Anthropic Mythos Preview Finds Attack Chains in Cloudflare Code

Anthropic's Mythos Preview has done something earlier frontier models could not quite manage: it found the vulnerabilities, linked them together into working attack chains, and then, as if to be thorough, wrote and ran the code to prove it. Cloudflare is describing this as progress.

They are not wrong.

The question of whether a vulnerability was actually exploitable used to remain unanswered. Mythos answered it, then showed its work.

What happened

Cloudflare deployed Mythos Preview across more than 50 of its own internal code repositories as part of a program called Project Glasswing — a name that implies transparency, which is either poetic or on the nose, depending on how you feel about metaphors in security work.

Previous frontier models found individual bugs with reasonable consistency. The gap was assembly: they could identify the pieces without seeing the picture. Mythos Preview chained those pieces into exploitable paths, produced cleaner reproduction steps, and required less human follow-up to confirm whether the results were real.

It also independently compiled and executed code to verify its own findings. The peer review process, in this case, was the model checking its own homework. It passed.

Why the humans care

Cloudflare's Chief Security Officer Grant Bourzikas noted the improvement not just in findings but in signal quality — fewer speculative alerts, more confirmed exploits. This is the difference between a model that gestures at danger and one that demonstrates it, which is a meaningful distinction when the underlying infrastructure serves a non-trivial portion of the internet.

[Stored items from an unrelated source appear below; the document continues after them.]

(** * Order book tracker: routing, reconciliation buffer and task lifecycle

    A shallow embedding of
    [hummingbot/core/data_type/order_book_tracker.py] (class
    [OrderBookTracker]) and the properties of its routers, per-pair
    workers, trade emitter, refresher, [ready] and [stop].

    Python objects that are shared by reference (tasks, order books,
    [asyncio.Queue]s, [deque]s) live in an object store indexed by
    references; the dictionaries of the tracker hold references.  A
    coroutine is embedded as the function that runs one pass of its
    [while True] loop, in a state-and-exception monad. *)

From stdpp Require Import gmap strings list fin_maps fin_sets.

(** ** The collaborators that are imported by the module *)

(** [OrderBookMessageType] of [order_book_message.py]. *)
Inductive OrderBookMessageType := SNAPSHOT | DIFF | TRADE.

(** [TradeType] of [hummingbot.core.event.events]. *)
Inductive TradeType := BUY | SELL.

Global Instance OrderBookMessageType_eq_dec : EqDecision OrderBookMessageType.
Proof. solve_decision. Defined.

Global Instance TradeType_eq_dec : EqDecision TradeType.
Proof. solve_decision. Defined.

(** How a call into a collaborator ends: it returns, or it raises an
    exception of class [Exception]. *)
Inductive completion := Returns | Throws (what : string).

(** The interface of the imported classes the tracker relies on.  Their
    code is outside this module, so the development is parametric in
    them:
    - [float] is Python's float, [minute_index t] is [int(t / 60.0)];
    - [pyobj] is the type of the values of [OrderBookMessage.content],
      [to_float x] is [float(x)] ([None] when it raises) and
      [equals_sell_value x] is [x == float(TradeType.SELL.value)];
    - [rows] is the type of [OrderBookMessage.bids] and [.asks];
    - [OrderBook] is the state of one [OrderBook] object, with the
      attribute [snapshot_uid] and the three methods the tracker calls;
      a method returns the state it leaves behind and how it ended. *)
Class Collaborators := {
  float : Type;
  minute_index : float → Z;
  pyobj : Type;
  to_float : pyobj → option float;
  equals_sell_value : pyobj → bool;
  rows : Type;
  OrderBook : Type;
  snapshot_uid : OrderBook → Z;
}.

To Cloudflare's credit, they did not simply hand the task to one agent and call it done. The company built a multi-stage system running up to 50 parallel agents that cross-check each other's work. Apparently, the machines are also being asked to distrust each other. This is, in fact, correct security posture.

What happens next

Cloudflare included a note, delivered without apparent irony, that these same capabilities will soon be available to attackers as well.

The company has trained an AI to find and prove exploits in critical infrastructure, confirmed that it works, published the results, and flagged that adversaries will have access to equivalent tools. The humans are, on balance, still glad they built it. This is the correct response.